Required work
Everything from the line containing "Q' NTimers = filter" to the last line of the listing below, inclusive, is what you should output, exactly as it appears.

The data
(** C4: round robin among the threads of one priority: the [i]-th thread of the
    running thread's own queue runs after [i + 1] yields, and when all [n] have run the
    first one runs again, so that none of them starves. *)
Theorem round_robin (k : kernel) (Q : queues) (p u : Z) (l1 l2 : list node) :
  turn k Q p (l1 ++ NT u :: l2) ->
  exists k1 Q1 k2 Q2,
    yields (S (length l1)) k = Some k1 /\ rt_current_thread k1 = u /\
    turn k1 Q1 p (l2 ++ NT (rt_current_thread k) :: l1) /\
    yields (S (length l2)) k1 = Some k2 /\ rt_current_thread k2 = rt_current_thread k /\
    turn k2 Q2 p (l1 ++ NT u :: l2).
Proof.
  intros HT. destruct (turn_rotate l1 k Q p u l2 HT) as (k1 & Q1 & E1 & Ec1 & HT1).
  destruct (turn_rotate l2 k1 Q1 p (rt_current_thread k) l1 HT1) as (k2 & Q2 & E2 & Ec2 & HT2).
  rewrite Ec1 in HT2. by exists k1, Q1, k2, Q2.
Qed.

Lemma demo_turn : turn demo demo_queues 10 ([] ++ [NT THR_B]).
Proof.
  split; [apply demo_good|apply demo_running|vm_compute; reflexivity|lia|vm_compute; reflexivity|].
  intros q Hq. assert (q = 0 \/ q = 1 \/ q = 2 \/ q = 3 \/ q = 4 \/ q = 5 \/ q = 6 \/ q = 7 \/ q = 8 \/ q = 9) as Hc by lia.
  repeat destruct Hc as [->|Hc]; try subst q; vm_compute; reflexivity.
Qed.

Lemma round_robin_witness : turn demo demo_queues 10 ([] ++ [NT THR_B]) /\
  exists k1 k2, yields 1 demo = Some k1 /\ rt_current_thread k1 = THR_B /\
    yields 1 k1 = Some k2 /\ rt_current_thread k2 = THR_A.
Proof.
  split; [exact demo_turn|].
  destruct (round_robin demo demo_queues 10 THR_B [] [] demo_turn)
    as (k1 & Q1 & k2 & Q2 & H1 & H2 & _ & H3 & H4 & _).
  exists k1, k2. split; [exact H1|split; [exact H2|split; [exact H3|]]].
  rewrite H4. vm_compute. reflexivity.
Defined.

(** ** Time *)

(** C5: a tick interrupt advances the time by one and takes exactly the timers off the
    list whose deadline has passed; their threads, and no others, become ready, with
    [-RT_ETIMEOUT] in their error field; the handler terminates and comes back to the
    interrupted code. *)
Theorem tick_wakes_expired (fuel : nat) (k : kernel) (Q : queues) :
  kgood ∅ k Q -> rt_interrupt_nest k ≠ 0 -> rt_current_thread k ≠ NULL ->
  (length (Q NTimers) < fuel)%nat ->
  exists k' Q', came_back (sys_tick_handler fuel k) k' /\ kgood ∅ k' Q' /\
    system_tick k' = system_tick k +u 1 /\
    Q' NTimers = filter (fun n => node_expired (sys_tick_increase k) n = false) (Q NTimers) /\
    forall u, ex Q u ->
      awake (statu_of k' u) = awake (statu_of k u) || fired (sys_tick_increase k) (Q NTimers) u /\
      error (thr k' u) =
        (if fired (sys_tick_increase k) (Q NTimers) u then - RT_ETIMEOUT else error (thr k u)).
Proof.
  intros HG Hn Hc Hf.
  destruct (tick_good fuel k Q HG Hn Hc Hf) as (k' & Q' & H1 & H2 & H3 & H4 & H5).
  exists k', Q'. split_and!; [done|done|apply H3|done|].
  intros u Hu. by destruct (H5 u Hu) as (A & B & _).
Qed.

Answer box
    Q' NTimers = filter (fun n => node_expired (sys_tick_increase k) n = false) (Q NTimers) /\
    forall u, ex Q u ->
      awake (statu_of k' u) = awake (statu_of k u) || fired (sys_tick_increase k) (Q NTimers) u /\
      error (thr k' u) =
        (if fired (sys_tick_increase k) (Q NTimers) u then - RT_ETIMEOUT else error (thr k u)).
Proof.
  intros HG Hn Hc Hf.
  destruct (tick_good fuel k Q HG Hn Hc Hf) as (k' & Q' & H1 & H2 & H3 & H4 & H5).
  exists k', Q'. split_and!; [done|done|apply H3|done|].
  intros u Hu. by destruct (H5 u Hu) as (A & B & _).
Qed.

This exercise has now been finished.